- Pitcher
- Born: July 27, 1889 Cooks Mills, Illinois, U.S.
- Died: July 7, 1945 (aged 55) Tulsa, Oklahoma, U.S.
- Batted: RightThrew: Right

MLB debut
- May 4, 1917, for the Boston Braves

Last MLB appearance
- April 23, 1918, for the Boston Braves

MLB statistics
- Win–loss record: 0–1
- Earned run average: 10.80
- Strikeouts: 0
- Stats at Baseball Reference

Teams
- Boston Braves (1917–1918);

= Cal Crum =

American baseball player (1889–1945)

Clarence Newton Crum (July 27, 1889 – July 7, 1945) was an American professional baseball player. In an eight-year career, Crum played in the 1917 and 1918 Major League Baseball seasons for the Boston Braves.
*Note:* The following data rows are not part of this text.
(* ===== verification/Outbox.v ===== *)
(** * The memory outbox: [core/memory/outbox.py] and [core/memory/effect_lane.py]

    Work to be done after a response is a row of [memory_outbox]: a pipeline
    that extracts candidates, one row per candidate, edits and compactions of
    the profile, and one settlement per message.  Workers claim rows under a
    lease, do the work with external calls, and acknowledge it; the last
    acknowledgement of a message inserts its settlement in the same
    transaction. *)

From S2P Require Import Prelude Db PyString ToolPolicies Program.
From Stdlib Require Import Ascii String.

Module Outbox.
Module R := MemoryOutbox.
Import ToolPolicies.

(** ** Settings, contexts and hashes *)

Record Settings := mkSettings {
  outbox_lease_s : Z;
  outbox_max_attempts : Z;
  outbox_retry_base_s : Z
}.

(** [str(exc)], [sanitize] of [core/memory/sanitizer.py] ([None] when the text
    is rejected), and the identifiers [uuid.uuid4().hex] yields one after
    another from a state of the generator. *)
Class OutboxHost := {
  error_text : exn → string;
  sanitize : string → option string;
  uuid_from : string → nat → string
}.

Record MemoryContext := mkContext {
  cx_user_id : string;
  cx_workspace_id : string;
  cx_chat_id : option string;
  cx_allowed_levels : list string;
  cx_confidentiality : option string;
  cx_actor : option string;
  cx_write_enabled : bool;
  cx_scope_user_id : option string;
  cx_message_id : option string;
  cx_effect_id : option string
}.
#[global] Instance eta_context : Eta MemoryContext := λ c,
  mkContext (cx_user_id c) (cx_workspace_id c) (cx_chat_id c) (cx_allowed_levels c)
    (cx_confidentiality c) (cx_actor c) (cx_write_enabled c) (cx_scope_user_id c)
    (cx_message_id c) (cx_effect_id c).

Inductive ExtractorType := Identity | Preference | Task | Procedural | Graph.
#[export] Instance ExtractorType_eq_dec : EqDecision ExtractorType.
Proof. solve_decision. Defined.

Definition extractor_value (e : ExtractorType) : string :=
  match e with
  | Identity => "identity" | Preference => "preference" | Task => "task"
  | Procedural => "procedural" | Graph => "graph"
  end.
Definition extractor_types : list ExtractorType := [Identity; Preference; Task; Procedural; Graph].
(** [ExtractorType(s)] *)
Definition extractor_of (s : string) : option ExtractorType :=
  List.find (λ e, bool_decide (extractor_value e = s)) extractor_types.

Definition _LAYER_BY_EXTRACTOR (e : ExtractorType) : string :=
  match e with
  | Identity => "L1:identity" | Preference => "L1:preference" | Procedural => "L2:procedural"
  | Graph => "L3:graph" | Task => "session:task"
  end.

Definition jopt (x : option string) : json :=
  match x with Some s => JStr s | None => JNull end.

Definition _context_payload (ctx : MemoryContext) : dict :=
  [("user_id", JStr (cx_user_id ctx)); ("workspace_id", JStr (cx_workspace_id ctx));
   ("chat_id", jopt (cx_chat_id ctx));
   ("allowed_levels", JList (JStr <$> cx_allowed_levels ctx));
   ("confidentiality", jopt (cx_confidentiality ctx)); ("actor", jopt (cx_actor ctx));
   ("write_enabled", JBool (cx_write_enabled ctx));
   ("scope_user_id", jopt (cx_scope_user_id ctx)); ("message_id", jopt (cx_message_id ctx));
   ("effect_id", jopt (cx_effect_id ctx))].

Section host.
Context `{Host} `{OutboxHost} (settings : Settings).

Definition get_or (d : dict) (k : string) : json := default JNull (dict_get d k).
Definition get_opt_str (d : dict) (k : string) : option string :=
  match dict_get d k with Some (JStr s) => Some s | _ => None end.
(** [str(d.get(k) or default)] *)
Definition get_str (d : dict) (k fallback : string) : string :=
  let v := get_or d k in if truthy v then to_str v else fallback.
Definition get_dict (d : dict) (k : string) : dict :=
  match dict_get d k with Some (JDict x) => x | _ => [] end.

Definition _context_from_payload (payload : dict) : MemoryContext :=
  mkContext (get_str payload "user_id" "") (get_str payload "workspace_id" "default")
    (get_opt_str payload "chat_id")
    (match dict_get payload "allowed_levels" with
     | Some (JList (x :: l)) => to_str <$> (x :: l)
     | _ => ["public"; "internal"; "sensitive"]
     end)
    (get_opt_str payload "confidentiality") (get_opt_str payload "actor")
    (truthy (get_or payload "write_enabled")) (get_opt_str payload "scope_user_id")
    (get_opt_str payload "message_id") (get_opt_str payload "effect_id").

Definition _stable_hash (v : json) : string := sha256_hex (json_dumps false true "," ":" v).

Definition _effective_message_id (ctx : MemoryContext) (candidate_hash : string) : string :=
  match cx_message_id ctx with
  | Some m => if bool_decide (m = "")
              then "legacy:" +:+ opt_str_or (cx_chat_id ctx) (str_or (cx_user_id ctx) "anonymous")
                     +:+ ":" +:+ take_str 24 candidate_hash
              else m
  | None => "legacy:" +:+ opt_str_or (cx_chat_id ctx) (str_or (cx_user_id ctx) "anonymous")
              +:+ ":" +:+ take_str 24 candidate_hash
  end.

Definition _scope_key (ctx : MemoryContext) : string :=
  _stable_hash (JDict
    [("scope_user_id", JStr (opt_str_or (cx_scope_user_id ctx) (cx_user_id ctx)));
     ("workspace_id", JStr (str_or (cx_workspace_id ctx) "default"))]).

Definition _settlement_hash (message_id : string) : string :=
  _stable_hash (JDict [("message_id", JStr message_id); ("kind", JStr "settlement")]).

(** ** Queries *)

Definition is_final (s : OutboxStatus) : bool :=
  match s with ObSucceeded | ObQuarantined => true | _ => false end.

Definition has_id (job_id : string) (r : R.t) : bool := bool_decide (R.id r = job_id).

Definition update_outbox (db : Db) (p : R.t → bool) (f : R.t → R.t) : Db :=
  db <| memory_outbox := update_where p f (memory_outbox db) |>.

(** [db.get(MemoryOutbox, job_id)] *)
Definition get_job (db : Db) (job_id : string) : option R.t :=
  List.find (has_id job_id) (memory_outbox db).

(** [ORDER BY created_at, id] *)
Definition row_leb (a b : R.t) : bool :=
  (R.created_at a <? R.created_at b)
  || ((R.created_at a =? R.created_at b) && String.leb (R.id a) (R.id b)).
Definition first_row (p : R.t → bool) (db : Db) : option R.t :=
  match order_by row_leb (List.filter p (memory_outbox db)) with
  | [] => None
  | r :: _ => Some r
  end.

(** [filter_by(message_id, layer, candidate_hash).first()] *)
Definition same_candidate (message_id layer candidate_hash : string) (r : R.t) : bool :=
  bool_decide (R.message_id r = message_id) && bool_decide (R.layer r = layer)
  && bool_decide (R.candidate_hash r = candidate_hash).
Definition find_candidate (db : Db) (message_id layer candidate_hash : string) : option R.t :=
  List.find (same_candidate message_id layer candidate_hash) (memory_outbox db).

(** The row is processed by this worker. *)
Definition owned_by (job_id worker_id : string) (r : R.t) : bool :=
  has_id job_id r && bool_decide (R.status r = ObProcessing) && sql_eq (R.lease_owner r) worker_id.

(** ** Admission *)

Definition new_row (now : Z) (id : string) (parent_id : option string)
    (message_id : string) (scope_key : option string) (job_kind layer candidate_hash : string)
    (payload : dict) : R.t :=
  R.mk id parent_id message_id scope_key job_kind layer candidate_hash payload ObPending 0 None
    None (Some now) None JNull now now None.

Definition insert_job (id : string) (parent_id : option string)
    (message_id job_kind layer candidate_hash : string) (payload : dict)
    (scope_key : option string) (now : Z) (db : Db) : tx Db exn string :=
  let? db' := insert_outbox db
                (new_row now id parent_id message_id scope_key job_kind layer candidate_hash
                   payload) in
  Commit id db'.

(** The lookup after a violated constraint. *)
Definition existing_job (message_id layer candidate_hash : string) (e : exn) (_ : Z) (db : Db)
    : tx Db exn string :=
  match find_candidate db message_id layer candidate_hash with
  | Some r => Rollback (R.id r)
  | None => Raise e
  end.

(** ** Settlement *)

Definition _lock_pipeline_row (db : Db) (message_id : string) : option R.t :=
  first_row (λ r, bool_decide (R.message_id r = message_id)
                  && bool_decide (R.job_kind r = "pipeline")) db.

Definition effect_rows (db : Db) (message_id : string) : list R.t :=
  List.filter (λ r, bool_decide (R.message_id r = message_id)
                    && negb (bool_decide (R.job_kind r = "settlement"))) (memory_outbox db).

Definition settlement_row (now : Z) (message_id : string) : R.t :=
  new_row now ("mout_settle_" +:+ take_str 24 (_settlement_hash message_id)) None message_id None
    "settlement" "settlement" (_settlement_hash message_id) [("message_id", JStr message_id)].

(** The id of the settlement, if the message is ready for one. *)
Definition _enqueue_settlement_if_ready (now : Z) (db : Db) (message_id : string)
    : result exn (option string * Db) :=
  match _lock_pipeline_row db message_id with
  | None => Ok (None, db)
  | Some _ =>
      let rows := effect_rows db message_id in
      if bool_decide (rows = []) || existsb (λ r, negb (is_final (R.status r))) rows
      then Ok (None, db)
      else match find_candidate db message_id "settlement" (_settlement_hash message_id) with
           | Some r => Ok (Some (R.id r), db)
           | None =>
               let row := settlement_row now message_id in
               with? db' := insert_outbox db row in
               Ok (Some (R.id row), db')
           end
  end.

(** ** Claims and leases *)

Definition lease_until (now : Z) : Z := now + seconds (Z.max 1 (outbox_lease_s settings)).

Definition expired (now : Z) (r : R.t) : bool :=
  bool_decide (R.status r = ObProcessing) && sql_le (R.lease_expires_at r) now.

Definition due (now : Z) (r : R.t) : bool :=
  bool_decide (R.status r = ObPending)
  || (bool_decide (R.status r = ObRetry)
      && (is_null (R.next_attempt_at r) || sql_le (R.next_attempt_at r) now)).

Definition back_to_retry (now : Z) (reason : string) (r : R.t) : R.t :=
  r <| R.status := ObRetry |> <| R.lease_owner := None |> <| R.lease_expires_at := None |>
    <| R.next_attempt_at := Some now |> <| R.last_error := Some reason |>
    <| R.updated_at := now |>.

Definition start_processing (now : Z) (worker_id : string) (r : R.t) : R.t :=
  r <| R.status := ObProcessing |> <| R.attempts := R.attempts r + 1 |>
    <| R.lease_owner := Some worker_id |> <| R.lease_expires_at := Some (lease_until now) |>
    <| R.updated_at := now |>.

Definition expire_leases (now : Z) (db : Db) : Db :=
  update_outbox db (expired now) (back_to_retry now "worker lease expired").

Definition _claim_next (worker_id : string) (now : Z) (db : Db) : tx Db exn (option string) :=
  let db1 := expire_leases now db in
  match first_row (due now) db1 with
  | None => Commit None db1
  | Some row =>
      let p r := has_id (R.id row) r && bool_decide (R.status r = R.status row) in
      Commit (if (affected p (memory_outbox db1) =? 0)%nat then None else Some (R.id row))
        (update_outbox db1 p (start_processing now worker_id))
  end.

Definition _claim_specific (job_id worker_id : string) (now : Z) (db : Db) : tx Db exn bool :=
  let p r := has_id job_id r && due now r in
  Commit (negb (affected p (memory_outbox db) =? 0)%nat)
    (update_outbox db p (start_processing now worker_id)).

Definition _renew_lease (job_id worker_id : string) (now : Z) (db : Db) : tx Db exn bool :=
  let p := owned_by job_id worker_id in
  Commit (negb (affected p (memory_outbox db) =? 0)%nat)
    (update_outbox db p (λ r, r <| R.lease_expires_at := Some (lease_until now) |>
                                <| R.updated_at := now |>)).

Definition _release_worker_leases (worker_id : string) (now : Z) (db : Db) : tx Db exn nat :=
  let p r := bool_decide (R.status r = ObProcessing) && sql_eq (R.lease_owner r) worker_id in
  Commit (affected p (memory_outbox db))
    (update_outbox db p (back_to_retry now "worker stopped before acknowledgement")).

Definition _defer_claim (job_id worker_id : string) (retry_at : Z) (now : Z) (db : Db)
    : tx Db exn unit :=
  let at_ := Z.max retry_at (now + 100000) in
  match List.find (owned_by job_id worker_id) (memory_outbox db) with
  | None => Rollback tt
  | Some _ =>
      Commit tt (update_outbox db (owned_by job_id worker_id) (λ r,
        (back_to_retry now "waiting for an older L2 effect in this scope" r)
          <| R.attempts := Z.max 0 (R.attempts r - 1) |> <| R.next_attempt_at := Some at_ |>))
  end.

Definition _owns_lease (job_id worker_id : string) (_ : Z) (db : Db) : tx Db exn bool :=
  Rollback (existsb (owned_by job_id worker_id) (memory_outbox db)).

(** ** Acknowledgements *)

Definition METADATA_KEY : string := "evolution".

Definition put_summary (db : Db) (message_id : string) (summary : dict) : Db :=
  db <| chat_messages :=
    update_where (λ m, bool_decide (ChatMessage.message_id m = message_id))
      (λ m, m <| ChatMessage.extra_data :=
               dict_set (ChatMessage.extra_data m) METADATA_KEY (JDict summary) |>)
      (chat_messages db) |>.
Crum was officially listed as standing 6 ft 1 in and weighing 175 lb.

==Early life==
Crum was born on either July 27, 1889, or July 27, 1890, in Cooks Mills, Illinois.

==Career==
Crum began playing professional baseball in 1914, spending the year with two teams: the Charleston Senators of the Ohio State League and the Portsmouth Cobblers of the same league. Combined, Crum recorded a 19–13 win–loss record over 19 games pitched. Offensively, he batted .271 with 108 hits and seven home runs.
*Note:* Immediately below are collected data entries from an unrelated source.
Lemma admit_step a now pl ctx g cs : ∀ k db ids db',
  admit_candidates now pl ctx g k cs db = Ok (ids, db') →
  outbox_step a now db db' ∧ ∃ new, memory_outbox db' = memory_outbox db ++ new.
Proof.
  induction cs as [|c cs IH]; intros k db ids db'; simpl.
  { intros [= <- <-]. split; [done|]. exists []. by rewrite app_nil_r. }
  destruct (admit_candidate _ _ _ _ _ _ _) as [[[ids1 k1] db1]|] eqn:E1; [|done].
  destruct (admit_candidates _ _ _ _ _ _ _) as [[ids2 db2]|] eqn:E2; [|done]. intros [= <- <-].
  assert (outbox_step a now db db1 ∧ ∃ new, memory_outbox db1 = memory_outbox db ++ new)
    as [H1 [new1 N1]].
  { unfold admit_candidate in E1. destruct (parse_candidate c) as [[[e data]|]|]; simplify_eq.
    - destruct (find_candidate _ _ _ _).
      + simplify_eq. split; [done|]. exists []. by rewrite app_nil_r.
      + destruct (insert_outbox db _) as [db0|] eqn:Ei; simplify_eq.
        split; [by eapply insert_step; try done; destruct e|]. apply insert_outbox_spec in Ei as [-> _]. eauto.
    - split; [done|]. exists []. by rewrite app_nil_r. }
  destruct (IH _ _ _ _ E2) as [H2 [new2 N2]]. split; [by etrans|].
  exists (new1 ++ new2). by rewrite N2, N1, app_assoc.
Qed.

Lemma checkpoint_step row ctx cs g a now db x db' :
  _checkpoint_pipeline_candidates row ctx cs g now db = Commit x db' → outbox_step a now db db'.
Proof.
  unfold _checkpoint_pipeline_candidates. destruct (List.find _ _) as [pl|] eqn:Ef; [|done].
  destruct (admit_candidates _ _ _ _ _ _ _) as [[ids db1]|] eqn:E1; [|done].
  intros [= <- <-] Hw. apply find_some in Ef as [Hin Hp]. apply list_elem_of_In in Hin.
  apply andb_true_iff in Hp as [[[_ Hps]%andb_true_iff _]%andb_true_iff _].
  apply bool_decide_eq_true in Hps.
  destruct (admit_step a _ _ _ _ _ _ _ _ _ E1) as [HA [new N1]].
  destruct (HA Hw) as [Hw1 J1].
  match goal with |- context [update_outbox db1 ?p ?f] =>
    destruct (update_step a now db1 p f) as [Hw2 J2];
      [intros r Hr Hid|done|split; [done|by etrans]] end.
  unfold has_id in Hid. bool_simpl.
  assert (r = pl) as -> by (eapply (same_id db1); [done|done|rewrite N1; set_solver|done]).
  pose proof (processing_not_final _ Hps) as Hnf. split; [by split| | |].
  - unfold abs. simpl. by rewrite Hps.
  - intros Hf. unfold final in Hf. simpl in Hf. by rewrite Hps in Hf.
  - intros _. simpl. by apply (tw_leased _ Hw1).
Qed.
End host.
(* ===== verification/DurableRun.v ===== *)
(** * Durable runs of agents outside chats: [durable_run_binding] of
    [core/services/run_journal.py]

    An entry point that is not a chat turn (an automation, a batch item, an
    internal job) runs its body inside a binding: the binding makes sure the
    chat session exists, accepts and claims a run of its own, renews the lease
    from a heartbeat task, and settles the run by how the body ended.  The body
    is any program; an exception it raises is a tree, because exception groups,
    causes and contexts may hide the one that matters. *)

From S2P Require Import Prelude Db RunJournal Program.
Import ChatRun RunJournal.

Module DurableRun.

(** ** Raised exceptions *)

(** An exception with the members of its group, its cause and its context. *)
Inductive raised : Type :=
| Exc (e : exn) (nested : list raised) (cause context : option raised).

Definition leaf (e : exn) : raised := Exc e [] None None.
Definition exn_of (r : raised) : exn := match r with Exc e _ _ _ => e end.

(** The stack pops the context first, then the cause, then the members of the
    group from the last. *)
Fixpoint find_tool_outcome_unknown (r : raised) : option string :=
  match r with
  | Exc e nested cause context =>
      let within o := match o with Some x => find_tool_outcome_unknown x | None => None end in
      match e with
      | ToolOutcomeUnknown effect_id => Some effect_id
      | _ =>
          match within context with
          | Some u => Some u
          | None =>
              match within cause with
              | Some u => Some u
              | None =>
                  foldl (λ found x, match find_tool_outcome_unknown x with
                                    | Some u => Some u
                                    | None => found
                                    end) None nested
              end
          end
      end
  end.

(** [f"{type(exc).__name__}: {exc}"], and [str] of the unknown outcome. *)
Class ExcText := {
  failure_text : raised → string;
  unknown_text : string → string
}.

Record DurableRunBinding := mkBinding {
  bd_run_id : string;
  bd_owner : string;
  bd_chat_id : string
}.

Section binding.
Context {C V : Type} `{ExcText}.
Abbreviation program := (prog C V).

(** A method of the journal, as a program of one transaction. *)
Definition journal_tx {A} (f : Z → Db → result exn A * Db) : program A :=
  atomically (λ now db,
    match f now db with
    | (Ok a, db') => Commit a db'
    | (Err e, _) => Raise e
    end).

Definition ensure_session (chat_id user_id kind : string) (now : Z) (db : Db) : tx Db exn unit :=
  match chat_sessions db !! chat_id with
  | None =>
      Commit tt (db <| chat_sessions :=
        <[chat_id := ChatSession.mk chat_id user_id (kind +:+ " run") 0 (Some 1) now None None]>
          (chat_sessions db) |>)
  | Some session =>
      if bool_decide (ChatSession.user_id session = user_id) then Rollback tt
      else Raise (RunJournalError "durable run chat belongs to another user")
  end.

Definition run_exists (run_id : string) (_ : Z) (db : Db) : tx Db exn bool :=
  Rollback (negb (is_null (chat_runs db !! run_id))).

(** [accept], with the admission lock of deterministic identities. *)
Definition accept_binding (binding_run_id : option string) (run_id message_id chat_id user_id : string)
    (payload snapshot : dict) : program unit :=
  try ignore (journal_tx (λ now, accept now run_id message_id chat_id user_id payload (Some snapshot)))
  except (λ e,
    if is_exception e && negb (bool_decide (default "" binding_run_id = "")) then
      let! exists_ := atomically (run_exists run_id) in
      if (exists_ : bool) then Throw (RunAlreadyExists run_id) else Throw e
    else Throw e).

(** One round of the heartbeat task: [false] sets [lost] and cancels the
    worker. *)
Definition heartbeat_round (run_id owner : string) (lease_seconds : Z) : program bool :=
  try journal_tx (λ now, renew now run_id owner lease_seconds)
  except (λ e, if is_exception e then Ret false else Throw e).

(** The body: [None] when the block ends normally. *)
Definition bound_body (b : DurableRunBinding) (body : DurableRunBinding → program (option raised))
    : program (option raised) :=
  try
    let! o := body b in
    match o with
    | Some r => Ret (Some r)
    | None =>
        let! lost := is_set in
        Ret (if (lost : bool) then Some (leaf (RunLeaseLost (bd_run_id b))) else None)
    end
  except (λ e, Ret (Some (leaf e))).

Definition settle (b : DurableRunBinding) (status' : RunStatus) (reason : option string)
    : program unit :=
  ignore (journal_tx (λ now,
    complete now (bd_run_id b) (bd_owner b) status' None reason None None None)).

(** The [except] and [else] clauses. *)
Definition settle_outcome (kind : string) (b : DurableRunBinding) (o : option raised)
    : program unit :=
  match o with
  | None => settle b Completed None
  | Some r =>
      match exn_of r with
      | CancelledError =>
          let! lost := is_set in
          let! _ :=
            if (lost : bool) then Ret tt
            else settle b Cancelled (Some (kind +:+ " invocation cancelled")) in
          Throw CancelledError
      | e =>
          let! _ :=
            match find_tool_outcome_unknown r with
            | Some u =>
                ignore (journal_tx (λ now,
                  needs_attention now (bd_run_id b)
                    ("tool outcome pending policy recovery: " +:+ unknown_text u)
                    (Some (bd_owner b))))
            | None => settle b Failed (Some (String.substring 0 2000 (failure_text r)))
            end in
          Throw e
      end
  end.

Definition durable_run_binding (user_id : string) (chat_id : option string)
    (kind external_id : string) (request_payload recovery_snapshot : option dict)
    (lease_seconds : Z) (binding_run_id : option string)
    (body : DurableRunBinding → program (option raised)) : program unit :=
  let! fresh := if bool_decide (default "" chat_id = "") then uuid else Ret "" in
  let actual_chat_id :=
    opt_str_or chat_id ("internal_" +:+ String.substring 0 24 fresh) in
  let! _ := atomically (ensure_session actual_chat_id user_id kind) in
  let! fresh := if bool_decide (default "" binding_run_id = "") then uuid else Ret "" in
  let run_id := opt_str_or binding_run_id ("run_" +:+ fresh) in
  let! owner_id := uuid in
  let owner := kind +:+ ":" +:+ owner_id in
  let! message := uuid in
  let base := [("kind", JStr kind); ("external_id", JStr external_id)] in
  let! _ := accept_binding binding_run_id run_id ("msg_" +:+ message) actual_chat_id user_id
              (dict_update base (or_empty request_payload))
              (dict_update base (or_empty recovery_snapshot)) in
  let! claimed := journal_tx (λ now, claim now run_id owner lease_seconds) in
  if negb claimed then Throw (RunLeaseLost run_id)
  else
    let b := mkBinding run_id owner actual_chat_id in
    let! o := bound_body b body in
    settle_outcome kind b o.
End binding.
End DurableRun.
In 1915, Crum was promoted to the B-level, playing for the San Antonio Bronchos and the Shreveport Gassers, both of the Texas League. Over the 1915 season, Crum pitched 105.2 innings, allowing 64 runs off of 107 hits. He had a batting average of .176 with six total bases.

In 1916, Crum again played for two teams: the Terre Haute Highlanders of Terre Haute, Indiana, and the Muskegon Reds of Muskegon, Michigan. For the two teams, Crum posted a win–loss record of 10–11 over 31 games pitched. Crum's earned run average (ERA), 2.26, was the second best on the Muskegon Reds (Louis LeRoy recorded an ERA of 1.90 over eight games pitched).
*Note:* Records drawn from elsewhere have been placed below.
(** *** Grouping into units *)

Definition call_units (items : list ContextItem) : gmap string string * gset string :=
  foldl (λ '(units, ambiguous) item,
    if bool_decide (kind item = KIND_TOOL_CALL) && negb (bool_decide (pair_id item = "")) then
      (<[pair_id item := unit_id item]> units,
       if bool_decide (default (unit_id item) (units !! pair_id item) = unit_id item)
       then ambiguous else {[pair_id item]} ∪ ambiguous)
    else (units, ambiguous)) (∅, ∅) items.

(** [units.setdefault(unit_id, []).append(candidate)] *)
Fixpoint add_to_unit (us : list (string * list ContextItem)) (item : ContextItem)
    : list (string * list ContextItem) :=
  match us with
  | [] => [(unit_id item, [item])]
  | (k, u) :: us' =>
      if bool_decide (k = unit_id item) then (k, u ++ [item]) :: us'
      else (k, u) :: add_to_unit us' item
  end.

Definition group_step (calls : gmap string string) (ambiguous : gset string) (s : Stage)
    (candidate : ContextItem) : Stage :=
  if is_kind TOOL_KINDS candidate && bool_decide (pair_id candidate ∈ ambiguous) then
    s <| records := note_excluded "malformed_tool_pair" candidate (records s) |>
      <| excluded := excluded s ++ [candidate] |>
  else
    let candidate :=
      match calls !! pair_id candidate with
      | Some u => if bool_decide (kind candidate = KIND_TOOL_RESULT)
                  then candidate <| unit_id := u |> else candidate
      | None => candidate
      end in
    s <| units := add_to_unit (units s) candidate |>.

(** *** Classification *)

(** [arrival[id]] of an id of [ids]. *)
Fixpoint arrival (ids : list string) (id : string) : Z :=
  match ids with
  | [] => 0
  | x :: ids' => if bool_decide (x = id) then 0 else 1 + arrival ids' id
  end.
Definition unit_start (ids : list string) (u : list ContextItem) : Z :=
  match map (λ i, arrival ids (item_id i)) u with
  | [] => 0
  | x :: l => foldl Z.min x l
  end.
Definition start_leb (ids : list string) (u v : list ContextItem) : bool :=
  unit_start ids u <=? unit_start ids v.
Definition arrival_leb (ids : list string) (a b : ContextItem) : bool :=
  arrival ids (item_id a) <=? arrival ids (item_id b).

Definition is_request (item : ContextItem) : bool :=
  bool_decide (kind item = KIND_USER_INPUT) && is_never item
  && bool_decide (visibility item = VISIBILITY_MODEL).
Definition request_index (items : list ContextItem) : Z :=
  let ids := map item_id items in
  foldl (λ n item, if is_request item then arrival ids (item_id item) else n) (-1) items.

Definition of_kind (k : string) (u : list ContextItem) : list ContextItem :=
  List.filter (λ i, bool_decide (kind i = k)) u.
Definition _tool_pairs_balanced (u : list ContextItem) : bool :=
  let tools := List.filter (is_kind TOOL_KINDS) u in
  forallb (λ i, negb (bool_decide (pair_id i = ""))) tools
  && forallb (λ i,
       let pair := List.filter (λ j, bool_decide (pair_id j = pair_id i)) tools in
       let calls := length (of_kind KIND_TOOL_CALL pair) in
       (0 <? calls)%nat && (calls =? length (of_kind KIND_TOOL_RESULT pair))%nat) tools.

Record Plan := mkPlan {
  plan_records : Records;
  mandatory : list (list ContextItem);
  protected : list (list ContextItem);
  aside : list (list ContextItem);
  conversation : list (list ContextItem);
  plan_excluded : list ContextItem
}.

#[global] Instance eta_plan : Eta Plan := λ p,
  mkPlan (plan_records p) (mandatory p) (protected p) (aside p) (conversation p)
    (plan_excluded p).

Definition classify_step (ids : list string) (request : Z) (p : Plan) (u : list ContextItem)
    : Plan :=
  if existsb _mandatory u then p <| mandatory := mandatory p ++ [u] |>
  else if existsb (is_kind STEP_KINDS) u && (0 <=? request) && (request <? unit_start ids u)
  then p <| protected := protected p ++ [u] |>
  else if negb (_tool_pairs_balanced u) then
    p <| plan_records := foldl (λ r i, note_excluded "malformed_tool_pair" i r) (plan_records p) u |>
      <| plan_excluded := plan_excluded p ++ u |>
  else if forallb (is_kind CONVERSATION_KINDS) u
  then p <| conversation := conversation p ++ [u] |>
  else p <| aside := aside p ++ [u] |>.

Definition make_plan (items : list ContextItem) : Plan :=
  let ids := map item_id items in
  let s := foldl cap_step (mkStage ∅ [] [] []) items in
  let '(calls, ambiguous) := call_units (capped s) in
  let s := foldl (group_step calls ambiguous) s (capped s) in
  let p := foldl (classify_step ids (request_index items))
             (mkPlan (records s) [] [] [] [] (excluded s)) (units s).*2 in
  p <| mandatory := order_by (start_leb ids) (mandatory p) |>
    <| protected := order_by (start_leb ids) (protected p) |>
    <| conversation := order_by (start_leb ids) (conversation p) |>
    <| aside := order_by unit_key_leb (aside p) |>.

(** *** Selection *)

(** The running totals of the selection. *)
Record Selection := mkSelection {
  sel_records : Records;
  sel_included : list ContextItem;
  sel_excluded : list ContextItem;
  used : Z
}.

#[global] Instance eta_selection : Eta Selection := λ s,
  mkSelection (sel_records s) (sel_included s) (sel_excluded s) (used s).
Crum made his Major League debut on May 4, 1917, for the Boston Braves. For the year, he pitched one game, allowing a walk and a hit over one inning pitched.

Crum appeared in one game for the Braves in 1918, recording a loss and a 15.43 ERA, the latter being the worst on the team for the 1918 season. Afterwards, on May 6, 1918, Crum was traded, along with Tex Covington, to the Indianapolis Indians for Dana Fillingim. Over the 1918 season, Crum recorded a 2.50 ERA, and, at age 28, was the second-youngest pitcher on the team.

In 1919, Crum continued his stint with the Indians. His 20 wins and 14 losses were second on the team to former Detroit Tiger Pug Cavet. Crum's 1920 season consisted of playing four games for the Indians. After not playing in the 1921 and 1922 seasons, Crum played his final minor-league baseball season with the Tulsa Oilers. Crum played in eight games for the Oilers, recording a team-best winning percentage of 1.000.

==After baseball==
Crum died on either July 7, 1945, or December 7, 1945, in Tulsa, Oklahoma, and was buried in Memorial Park Cemetery in Tulsa.